WHAT THIS TASK INVOLVES:
Could you print every line from the first one of the records below through the line containing "(** ** Status", with both included and nothing else?

(Saved entries)

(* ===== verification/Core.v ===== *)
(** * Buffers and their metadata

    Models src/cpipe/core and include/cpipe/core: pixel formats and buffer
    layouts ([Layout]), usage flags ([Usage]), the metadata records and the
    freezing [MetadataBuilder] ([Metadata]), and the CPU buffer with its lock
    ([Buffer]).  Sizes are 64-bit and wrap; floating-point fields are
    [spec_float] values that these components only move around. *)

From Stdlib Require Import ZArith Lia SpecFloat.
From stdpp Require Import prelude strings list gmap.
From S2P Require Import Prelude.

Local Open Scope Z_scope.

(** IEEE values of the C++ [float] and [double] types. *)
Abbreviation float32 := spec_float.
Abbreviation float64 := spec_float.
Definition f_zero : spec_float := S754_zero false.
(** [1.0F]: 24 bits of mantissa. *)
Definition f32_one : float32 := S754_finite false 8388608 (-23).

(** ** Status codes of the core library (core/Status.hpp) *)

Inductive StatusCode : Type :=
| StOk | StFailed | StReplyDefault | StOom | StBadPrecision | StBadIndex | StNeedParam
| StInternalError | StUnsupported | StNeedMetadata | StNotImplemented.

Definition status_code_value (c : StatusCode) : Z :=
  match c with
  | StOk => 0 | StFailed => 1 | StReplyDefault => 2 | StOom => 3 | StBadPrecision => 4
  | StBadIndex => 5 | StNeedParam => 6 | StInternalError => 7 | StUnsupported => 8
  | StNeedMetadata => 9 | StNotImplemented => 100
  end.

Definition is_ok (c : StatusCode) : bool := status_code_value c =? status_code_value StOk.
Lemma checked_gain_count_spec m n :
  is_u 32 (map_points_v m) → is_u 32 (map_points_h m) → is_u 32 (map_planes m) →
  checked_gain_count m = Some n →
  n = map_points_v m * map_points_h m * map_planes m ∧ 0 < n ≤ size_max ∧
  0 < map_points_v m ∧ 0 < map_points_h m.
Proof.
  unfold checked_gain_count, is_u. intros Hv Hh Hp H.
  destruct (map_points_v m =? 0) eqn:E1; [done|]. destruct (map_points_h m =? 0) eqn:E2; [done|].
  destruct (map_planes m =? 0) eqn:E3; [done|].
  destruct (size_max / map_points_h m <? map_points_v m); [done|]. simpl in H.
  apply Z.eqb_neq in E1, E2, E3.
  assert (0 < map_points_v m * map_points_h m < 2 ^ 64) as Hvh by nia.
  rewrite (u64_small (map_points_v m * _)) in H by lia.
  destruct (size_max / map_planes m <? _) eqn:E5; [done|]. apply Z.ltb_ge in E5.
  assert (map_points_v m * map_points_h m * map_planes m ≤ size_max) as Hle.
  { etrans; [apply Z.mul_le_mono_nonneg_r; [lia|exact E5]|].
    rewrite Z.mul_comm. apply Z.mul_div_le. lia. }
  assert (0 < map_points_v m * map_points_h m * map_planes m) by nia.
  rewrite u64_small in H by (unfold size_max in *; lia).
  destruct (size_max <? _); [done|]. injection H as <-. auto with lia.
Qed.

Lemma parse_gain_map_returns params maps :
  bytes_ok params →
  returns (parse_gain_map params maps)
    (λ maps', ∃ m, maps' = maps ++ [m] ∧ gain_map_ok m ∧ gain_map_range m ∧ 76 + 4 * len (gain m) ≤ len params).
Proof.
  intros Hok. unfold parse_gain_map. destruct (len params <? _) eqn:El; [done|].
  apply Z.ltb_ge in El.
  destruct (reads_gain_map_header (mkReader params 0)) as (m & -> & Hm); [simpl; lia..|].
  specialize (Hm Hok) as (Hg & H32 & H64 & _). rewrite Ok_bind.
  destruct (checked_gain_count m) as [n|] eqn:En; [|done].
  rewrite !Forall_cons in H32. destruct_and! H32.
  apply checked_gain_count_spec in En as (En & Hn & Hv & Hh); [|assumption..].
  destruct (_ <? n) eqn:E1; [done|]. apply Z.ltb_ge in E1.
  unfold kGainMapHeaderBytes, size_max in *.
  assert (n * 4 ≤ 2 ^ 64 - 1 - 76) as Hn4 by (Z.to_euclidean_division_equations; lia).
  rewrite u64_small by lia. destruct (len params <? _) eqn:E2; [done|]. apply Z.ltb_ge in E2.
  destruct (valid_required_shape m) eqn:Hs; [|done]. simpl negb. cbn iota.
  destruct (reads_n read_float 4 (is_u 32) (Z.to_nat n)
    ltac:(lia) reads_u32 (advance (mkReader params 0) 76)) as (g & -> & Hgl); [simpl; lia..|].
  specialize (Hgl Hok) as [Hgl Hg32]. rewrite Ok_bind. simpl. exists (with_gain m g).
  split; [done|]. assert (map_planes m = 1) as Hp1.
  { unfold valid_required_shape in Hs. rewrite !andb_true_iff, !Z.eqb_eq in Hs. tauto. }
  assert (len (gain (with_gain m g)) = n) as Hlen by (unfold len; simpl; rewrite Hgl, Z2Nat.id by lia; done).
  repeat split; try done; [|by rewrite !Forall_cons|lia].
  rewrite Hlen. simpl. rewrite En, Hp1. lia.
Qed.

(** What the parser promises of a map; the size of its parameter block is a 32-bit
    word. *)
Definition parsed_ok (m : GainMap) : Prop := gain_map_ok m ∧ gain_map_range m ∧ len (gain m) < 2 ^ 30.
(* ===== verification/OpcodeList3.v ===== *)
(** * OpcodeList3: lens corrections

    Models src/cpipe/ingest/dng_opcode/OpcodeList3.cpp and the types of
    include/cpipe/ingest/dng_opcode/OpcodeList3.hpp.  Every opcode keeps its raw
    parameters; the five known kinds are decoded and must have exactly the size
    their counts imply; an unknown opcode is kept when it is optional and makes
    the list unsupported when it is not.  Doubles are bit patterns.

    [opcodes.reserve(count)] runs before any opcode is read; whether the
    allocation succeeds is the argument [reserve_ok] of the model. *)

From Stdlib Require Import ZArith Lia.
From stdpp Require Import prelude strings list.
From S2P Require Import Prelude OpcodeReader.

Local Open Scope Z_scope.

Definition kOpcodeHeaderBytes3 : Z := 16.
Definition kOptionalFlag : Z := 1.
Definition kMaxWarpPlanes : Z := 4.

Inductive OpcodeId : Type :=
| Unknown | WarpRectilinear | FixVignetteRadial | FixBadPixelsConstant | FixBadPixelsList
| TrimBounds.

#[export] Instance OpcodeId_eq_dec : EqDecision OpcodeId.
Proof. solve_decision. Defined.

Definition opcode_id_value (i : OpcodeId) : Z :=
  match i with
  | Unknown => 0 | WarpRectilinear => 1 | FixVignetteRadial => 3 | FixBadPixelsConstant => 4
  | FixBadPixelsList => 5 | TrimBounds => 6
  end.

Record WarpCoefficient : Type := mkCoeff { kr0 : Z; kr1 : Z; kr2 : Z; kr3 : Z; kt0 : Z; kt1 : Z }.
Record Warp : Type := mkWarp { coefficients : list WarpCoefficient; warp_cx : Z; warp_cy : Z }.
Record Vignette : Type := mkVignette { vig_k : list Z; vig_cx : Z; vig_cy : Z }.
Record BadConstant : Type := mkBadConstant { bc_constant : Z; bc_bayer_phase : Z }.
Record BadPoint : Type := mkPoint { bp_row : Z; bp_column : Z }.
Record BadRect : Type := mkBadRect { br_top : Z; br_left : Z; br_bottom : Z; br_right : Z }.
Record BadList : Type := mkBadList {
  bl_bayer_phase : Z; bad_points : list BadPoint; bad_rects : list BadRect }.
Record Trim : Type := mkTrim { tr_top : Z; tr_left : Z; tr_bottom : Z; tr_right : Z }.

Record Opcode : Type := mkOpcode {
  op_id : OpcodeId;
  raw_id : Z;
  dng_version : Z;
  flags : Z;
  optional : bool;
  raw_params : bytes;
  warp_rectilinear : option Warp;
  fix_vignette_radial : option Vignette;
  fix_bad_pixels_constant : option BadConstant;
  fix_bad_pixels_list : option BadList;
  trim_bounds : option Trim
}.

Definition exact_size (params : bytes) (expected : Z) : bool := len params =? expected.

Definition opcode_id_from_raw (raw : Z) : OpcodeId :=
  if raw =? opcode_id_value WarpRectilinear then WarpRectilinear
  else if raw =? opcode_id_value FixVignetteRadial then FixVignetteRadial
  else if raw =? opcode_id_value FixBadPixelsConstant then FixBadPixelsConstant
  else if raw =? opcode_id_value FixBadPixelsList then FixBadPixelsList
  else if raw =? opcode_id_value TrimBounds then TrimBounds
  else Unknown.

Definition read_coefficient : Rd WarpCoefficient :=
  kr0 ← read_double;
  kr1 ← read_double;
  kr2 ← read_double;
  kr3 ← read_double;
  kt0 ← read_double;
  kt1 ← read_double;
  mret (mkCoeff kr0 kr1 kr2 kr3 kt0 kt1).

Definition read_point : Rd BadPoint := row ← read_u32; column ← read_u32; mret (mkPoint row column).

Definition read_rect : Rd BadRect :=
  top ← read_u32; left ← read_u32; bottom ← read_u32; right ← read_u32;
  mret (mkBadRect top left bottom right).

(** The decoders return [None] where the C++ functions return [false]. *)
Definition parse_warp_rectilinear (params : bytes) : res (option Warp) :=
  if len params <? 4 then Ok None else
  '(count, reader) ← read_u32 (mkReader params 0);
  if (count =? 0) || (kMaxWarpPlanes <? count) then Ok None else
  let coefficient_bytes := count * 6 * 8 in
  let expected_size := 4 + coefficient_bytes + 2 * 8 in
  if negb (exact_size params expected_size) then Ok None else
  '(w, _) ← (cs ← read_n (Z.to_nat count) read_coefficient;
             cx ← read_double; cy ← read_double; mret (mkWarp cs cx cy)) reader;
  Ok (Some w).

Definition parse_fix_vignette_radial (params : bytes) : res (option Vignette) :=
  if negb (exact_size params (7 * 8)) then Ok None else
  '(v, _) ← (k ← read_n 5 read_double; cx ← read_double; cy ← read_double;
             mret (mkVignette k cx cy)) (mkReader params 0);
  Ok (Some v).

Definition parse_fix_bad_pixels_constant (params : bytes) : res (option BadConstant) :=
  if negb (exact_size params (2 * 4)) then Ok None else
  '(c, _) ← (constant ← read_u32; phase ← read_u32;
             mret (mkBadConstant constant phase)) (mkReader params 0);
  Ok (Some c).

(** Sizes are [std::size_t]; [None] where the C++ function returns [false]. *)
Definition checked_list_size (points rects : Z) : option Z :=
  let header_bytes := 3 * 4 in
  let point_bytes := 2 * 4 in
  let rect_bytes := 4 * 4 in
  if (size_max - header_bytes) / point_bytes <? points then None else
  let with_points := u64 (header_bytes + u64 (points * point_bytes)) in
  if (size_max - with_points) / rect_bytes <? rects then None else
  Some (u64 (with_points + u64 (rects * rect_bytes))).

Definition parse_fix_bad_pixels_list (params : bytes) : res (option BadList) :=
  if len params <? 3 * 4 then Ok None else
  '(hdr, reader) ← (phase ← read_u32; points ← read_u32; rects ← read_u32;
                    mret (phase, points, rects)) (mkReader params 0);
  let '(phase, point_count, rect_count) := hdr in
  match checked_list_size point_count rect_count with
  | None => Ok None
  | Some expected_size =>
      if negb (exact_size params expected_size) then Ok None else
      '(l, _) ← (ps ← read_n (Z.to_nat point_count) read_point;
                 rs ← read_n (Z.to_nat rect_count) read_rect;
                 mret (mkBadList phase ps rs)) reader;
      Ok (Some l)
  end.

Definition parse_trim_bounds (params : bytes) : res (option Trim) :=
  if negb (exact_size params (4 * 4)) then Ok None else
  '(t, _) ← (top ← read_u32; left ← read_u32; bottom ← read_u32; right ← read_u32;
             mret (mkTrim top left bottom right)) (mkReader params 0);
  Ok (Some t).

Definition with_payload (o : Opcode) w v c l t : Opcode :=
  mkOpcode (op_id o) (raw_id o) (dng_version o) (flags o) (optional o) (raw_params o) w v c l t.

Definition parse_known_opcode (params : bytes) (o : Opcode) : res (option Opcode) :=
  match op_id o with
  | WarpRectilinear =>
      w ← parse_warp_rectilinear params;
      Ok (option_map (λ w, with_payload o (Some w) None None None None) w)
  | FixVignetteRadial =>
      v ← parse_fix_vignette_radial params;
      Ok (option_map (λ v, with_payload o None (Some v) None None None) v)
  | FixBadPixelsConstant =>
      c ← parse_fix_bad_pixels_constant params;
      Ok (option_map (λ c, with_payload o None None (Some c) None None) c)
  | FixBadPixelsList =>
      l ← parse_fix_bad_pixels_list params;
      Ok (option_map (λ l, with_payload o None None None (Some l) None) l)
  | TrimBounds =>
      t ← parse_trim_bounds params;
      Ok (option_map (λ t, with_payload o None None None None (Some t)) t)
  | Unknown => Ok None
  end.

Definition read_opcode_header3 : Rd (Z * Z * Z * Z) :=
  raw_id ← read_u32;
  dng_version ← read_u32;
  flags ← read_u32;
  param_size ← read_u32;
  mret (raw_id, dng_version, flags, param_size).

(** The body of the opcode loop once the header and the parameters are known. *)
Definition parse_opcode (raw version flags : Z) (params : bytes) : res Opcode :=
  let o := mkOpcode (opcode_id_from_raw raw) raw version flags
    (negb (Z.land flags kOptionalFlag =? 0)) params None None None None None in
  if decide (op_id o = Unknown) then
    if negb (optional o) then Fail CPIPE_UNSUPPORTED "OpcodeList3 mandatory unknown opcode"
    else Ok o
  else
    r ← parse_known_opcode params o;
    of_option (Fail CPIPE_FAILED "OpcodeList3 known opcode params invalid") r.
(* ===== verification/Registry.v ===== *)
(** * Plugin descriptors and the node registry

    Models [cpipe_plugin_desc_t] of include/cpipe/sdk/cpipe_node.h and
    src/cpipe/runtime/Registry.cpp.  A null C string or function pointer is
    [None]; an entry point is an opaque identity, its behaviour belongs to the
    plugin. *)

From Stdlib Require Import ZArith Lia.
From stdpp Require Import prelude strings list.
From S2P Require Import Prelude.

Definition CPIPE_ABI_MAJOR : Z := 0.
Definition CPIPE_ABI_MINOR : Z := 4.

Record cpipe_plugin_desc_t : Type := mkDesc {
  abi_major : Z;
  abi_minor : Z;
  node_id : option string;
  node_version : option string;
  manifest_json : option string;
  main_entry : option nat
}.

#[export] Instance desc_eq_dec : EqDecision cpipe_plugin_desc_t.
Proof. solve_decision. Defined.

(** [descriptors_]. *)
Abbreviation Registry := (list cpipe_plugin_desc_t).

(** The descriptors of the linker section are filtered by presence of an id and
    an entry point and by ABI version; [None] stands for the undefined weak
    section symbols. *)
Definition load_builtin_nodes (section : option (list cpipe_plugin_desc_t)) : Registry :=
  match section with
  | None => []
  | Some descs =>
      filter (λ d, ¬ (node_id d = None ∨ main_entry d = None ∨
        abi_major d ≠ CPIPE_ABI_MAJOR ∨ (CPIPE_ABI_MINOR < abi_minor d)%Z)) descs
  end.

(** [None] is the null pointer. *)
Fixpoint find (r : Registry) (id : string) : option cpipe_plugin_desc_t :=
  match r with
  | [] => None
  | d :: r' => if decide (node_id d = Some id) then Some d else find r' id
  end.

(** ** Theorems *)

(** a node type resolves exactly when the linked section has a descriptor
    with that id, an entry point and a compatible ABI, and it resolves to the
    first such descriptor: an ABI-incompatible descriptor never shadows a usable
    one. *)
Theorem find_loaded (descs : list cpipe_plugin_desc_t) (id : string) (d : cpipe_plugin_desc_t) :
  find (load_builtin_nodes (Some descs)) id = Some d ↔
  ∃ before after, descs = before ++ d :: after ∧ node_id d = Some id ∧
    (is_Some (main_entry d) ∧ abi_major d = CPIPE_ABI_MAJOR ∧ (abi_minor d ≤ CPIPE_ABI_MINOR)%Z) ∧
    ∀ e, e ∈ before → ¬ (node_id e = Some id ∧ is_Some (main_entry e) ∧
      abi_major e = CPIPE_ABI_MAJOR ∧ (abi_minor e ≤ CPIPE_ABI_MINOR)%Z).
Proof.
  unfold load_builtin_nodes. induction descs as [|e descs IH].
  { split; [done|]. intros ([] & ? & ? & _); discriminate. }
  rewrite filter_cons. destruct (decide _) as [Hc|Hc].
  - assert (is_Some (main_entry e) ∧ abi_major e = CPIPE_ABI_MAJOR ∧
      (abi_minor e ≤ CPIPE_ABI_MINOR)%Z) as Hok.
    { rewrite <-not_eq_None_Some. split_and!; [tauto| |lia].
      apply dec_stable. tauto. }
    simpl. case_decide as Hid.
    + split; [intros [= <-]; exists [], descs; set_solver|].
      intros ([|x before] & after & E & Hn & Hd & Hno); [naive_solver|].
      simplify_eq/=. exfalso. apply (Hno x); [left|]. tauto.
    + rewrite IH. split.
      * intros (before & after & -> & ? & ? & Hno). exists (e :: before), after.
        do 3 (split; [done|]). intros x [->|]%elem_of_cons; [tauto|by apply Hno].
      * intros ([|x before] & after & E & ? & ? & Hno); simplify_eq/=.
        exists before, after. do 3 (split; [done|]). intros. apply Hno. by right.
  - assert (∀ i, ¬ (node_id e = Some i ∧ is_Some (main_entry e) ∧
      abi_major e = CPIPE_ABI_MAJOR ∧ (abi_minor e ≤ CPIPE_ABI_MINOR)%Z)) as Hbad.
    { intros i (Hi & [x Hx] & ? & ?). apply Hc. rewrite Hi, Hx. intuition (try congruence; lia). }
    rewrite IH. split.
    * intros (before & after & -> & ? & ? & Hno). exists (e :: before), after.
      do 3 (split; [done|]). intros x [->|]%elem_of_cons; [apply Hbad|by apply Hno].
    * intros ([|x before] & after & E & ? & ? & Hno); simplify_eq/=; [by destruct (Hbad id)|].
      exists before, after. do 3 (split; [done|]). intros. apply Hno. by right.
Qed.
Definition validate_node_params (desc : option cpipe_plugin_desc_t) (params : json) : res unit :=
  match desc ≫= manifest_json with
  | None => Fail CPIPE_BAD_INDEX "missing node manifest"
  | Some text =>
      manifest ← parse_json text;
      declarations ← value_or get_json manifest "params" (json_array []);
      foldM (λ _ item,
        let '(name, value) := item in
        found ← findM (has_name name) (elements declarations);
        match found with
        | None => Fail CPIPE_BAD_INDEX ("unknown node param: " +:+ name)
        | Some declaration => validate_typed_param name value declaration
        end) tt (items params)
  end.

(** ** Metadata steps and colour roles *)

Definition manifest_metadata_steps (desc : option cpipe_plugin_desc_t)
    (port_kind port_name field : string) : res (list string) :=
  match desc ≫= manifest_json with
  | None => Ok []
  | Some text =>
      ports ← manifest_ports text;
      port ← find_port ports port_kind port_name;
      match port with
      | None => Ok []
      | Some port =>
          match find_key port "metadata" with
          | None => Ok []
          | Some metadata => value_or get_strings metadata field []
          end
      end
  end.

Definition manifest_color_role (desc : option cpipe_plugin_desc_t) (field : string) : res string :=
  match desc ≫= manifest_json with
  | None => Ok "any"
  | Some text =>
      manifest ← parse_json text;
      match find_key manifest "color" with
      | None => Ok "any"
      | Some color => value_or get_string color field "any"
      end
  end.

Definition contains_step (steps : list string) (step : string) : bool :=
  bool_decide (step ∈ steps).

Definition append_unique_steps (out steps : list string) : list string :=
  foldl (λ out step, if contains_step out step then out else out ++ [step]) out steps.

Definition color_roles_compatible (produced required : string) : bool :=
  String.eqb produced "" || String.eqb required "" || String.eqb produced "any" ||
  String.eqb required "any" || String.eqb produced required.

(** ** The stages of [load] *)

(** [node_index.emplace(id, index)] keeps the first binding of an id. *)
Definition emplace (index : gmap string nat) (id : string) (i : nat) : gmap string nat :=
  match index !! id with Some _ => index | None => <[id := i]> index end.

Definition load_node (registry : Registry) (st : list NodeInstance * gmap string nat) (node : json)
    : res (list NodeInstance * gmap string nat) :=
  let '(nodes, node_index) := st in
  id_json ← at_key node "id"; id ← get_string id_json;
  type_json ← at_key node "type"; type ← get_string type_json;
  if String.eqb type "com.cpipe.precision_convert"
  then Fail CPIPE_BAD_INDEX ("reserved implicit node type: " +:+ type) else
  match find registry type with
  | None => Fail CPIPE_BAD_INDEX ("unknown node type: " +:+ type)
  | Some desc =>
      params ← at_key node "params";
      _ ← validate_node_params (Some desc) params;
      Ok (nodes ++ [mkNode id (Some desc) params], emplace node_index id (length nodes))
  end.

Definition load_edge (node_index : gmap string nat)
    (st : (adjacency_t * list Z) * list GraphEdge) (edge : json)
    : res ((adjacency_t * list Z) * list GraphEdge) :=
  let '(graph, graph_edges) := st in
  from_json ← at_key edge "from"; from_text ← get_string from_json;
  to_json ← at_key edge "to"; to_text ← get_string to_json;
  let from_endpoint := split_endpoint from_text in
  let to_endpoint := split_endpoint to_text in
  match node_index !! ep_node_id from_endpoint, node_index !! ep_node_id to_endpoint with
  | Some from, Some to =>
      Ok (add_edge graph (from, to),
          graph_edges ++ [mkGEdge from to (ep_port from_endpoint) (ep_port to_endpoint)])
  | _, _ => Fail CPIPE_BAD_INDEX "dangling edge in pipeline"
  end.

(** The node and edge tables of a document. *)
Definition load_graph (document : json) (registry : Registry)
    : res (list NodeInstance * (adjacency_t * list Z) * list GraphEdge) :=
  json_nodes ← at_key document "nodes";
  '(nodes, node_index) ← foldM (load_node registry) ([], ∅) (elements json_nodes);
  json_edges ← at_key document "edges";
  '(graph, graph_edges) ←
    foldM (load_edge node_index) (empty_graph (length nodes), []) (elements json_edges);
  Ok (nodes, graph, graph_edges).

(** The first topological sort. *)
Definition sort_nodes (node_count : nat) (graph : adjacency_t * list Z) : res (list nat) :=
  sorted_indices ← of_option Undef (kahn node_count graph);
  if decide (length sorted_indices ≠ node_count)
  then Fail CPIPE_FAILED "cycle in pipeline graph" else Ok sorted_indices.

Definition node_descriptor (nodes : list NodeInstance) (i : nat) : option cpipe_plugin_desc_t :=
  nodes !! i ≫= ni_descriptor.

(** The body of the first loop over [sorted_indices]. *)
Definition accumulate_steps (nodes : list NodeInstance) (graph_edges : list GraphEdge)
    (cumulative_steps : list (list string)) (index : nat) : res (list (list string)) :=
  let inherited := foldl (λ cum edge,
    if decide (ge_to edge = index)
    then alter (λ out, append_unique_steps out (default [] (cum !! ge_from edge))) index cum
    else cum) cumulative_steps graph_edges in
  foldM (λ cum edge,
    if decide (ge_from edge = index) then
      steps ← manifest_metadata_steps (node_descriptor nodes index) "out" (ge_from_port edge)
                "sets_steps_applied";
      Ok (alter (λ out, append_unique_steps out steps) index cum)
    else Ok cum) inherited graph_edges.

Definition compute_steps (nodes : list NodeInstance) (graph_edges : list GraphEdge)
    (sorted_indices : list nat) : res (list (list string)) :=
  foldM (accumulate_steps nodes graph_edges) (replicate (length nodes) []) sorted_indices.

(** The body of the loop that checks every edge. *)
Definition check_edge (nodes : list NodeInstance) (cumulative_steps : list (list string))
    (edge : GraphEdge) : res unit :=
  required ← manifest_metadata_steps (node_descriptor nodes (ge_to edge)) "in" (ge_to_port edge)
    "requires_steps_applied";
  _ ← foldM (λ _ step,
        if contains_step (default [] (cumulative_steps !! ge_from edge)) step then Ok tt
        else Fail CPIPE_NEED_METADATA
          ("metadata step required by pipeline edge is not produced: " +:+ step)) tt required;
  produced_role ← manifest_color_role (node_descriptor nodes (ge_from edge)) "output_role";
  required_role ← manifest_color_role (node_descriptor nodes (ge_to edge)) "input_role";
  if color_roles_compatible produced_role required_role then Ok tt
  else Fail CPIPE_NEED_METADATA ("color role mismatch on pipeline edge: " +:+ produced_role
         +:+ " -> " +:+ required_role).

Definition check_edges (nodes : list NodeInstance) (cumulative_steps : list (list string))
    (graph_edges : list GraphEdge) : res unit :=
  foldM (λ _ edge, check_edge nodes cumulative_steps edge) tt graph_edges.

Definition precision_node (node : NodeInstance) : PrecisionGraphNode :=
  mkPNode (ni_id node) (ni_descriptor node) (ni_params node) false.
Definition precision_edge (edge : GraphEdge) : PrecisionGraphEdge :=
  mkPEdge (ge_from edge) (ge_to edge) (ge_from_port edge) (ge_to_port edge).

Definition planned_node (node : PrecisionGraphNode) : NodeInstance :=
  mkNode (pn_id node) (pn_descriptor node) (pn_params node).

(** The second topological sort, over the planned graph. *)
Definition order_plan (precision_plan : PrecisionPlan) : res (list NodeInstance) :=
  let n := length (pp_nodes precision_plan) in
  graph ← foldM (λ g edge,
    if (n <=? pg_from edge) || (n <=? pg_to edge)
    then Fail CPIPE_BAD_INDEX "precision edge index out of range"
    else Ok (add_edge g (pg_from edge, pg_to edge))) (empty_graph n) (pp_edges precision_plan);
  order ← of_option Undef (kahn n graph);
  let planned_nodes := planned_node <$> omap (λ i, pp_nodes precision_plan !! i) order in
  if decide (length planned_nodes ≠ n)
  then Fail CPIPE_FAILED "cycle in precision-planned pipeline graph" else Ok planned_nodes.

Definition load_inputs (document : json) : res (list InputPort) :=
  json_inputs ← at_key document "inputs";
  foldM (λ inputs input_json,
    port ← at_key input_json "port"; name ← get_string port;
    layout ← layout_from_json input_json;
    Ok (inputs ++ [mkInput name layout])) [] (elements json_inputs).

RESPONSE TO THE EXERCISE:
(* ===== verification/Core.v ===== *)
(** * Buffers and their metadata

    Models src/cpipe/core and include/cpipe/core: pixel formats and buffer
    layouts ([Layout]), usage flags ([Usage]), the metadata records and the
    freezing [MetadataBuilder] ([Metadata]), and the CPU buffer with its lock
    ([Buffer]).  Sizes are 64-bit and wrap; floating-point fields are
    [spec_float] values that these components only move around. *)

From Stdlib Require Import ZArith Lia SpecFloat.
From stdpp Require Import prelude strings list gmap.
From S2P Require Import Prelude.

Local Open Scope Z_scope.

(** IEEE values of the C++ [float] and [double] types. *)
Abbreviation float32 := spec_float.
Abbreviation float64 := spec_float.
Definition f_zero : spec_float := S754_zero false.
(** [1.0F]: 24 bits of mantissa. *)
Definition f32_one : float32 := S754_finite false 8388608 (-23).

(** ** Status codes of the core library (core/Status.hpp) *)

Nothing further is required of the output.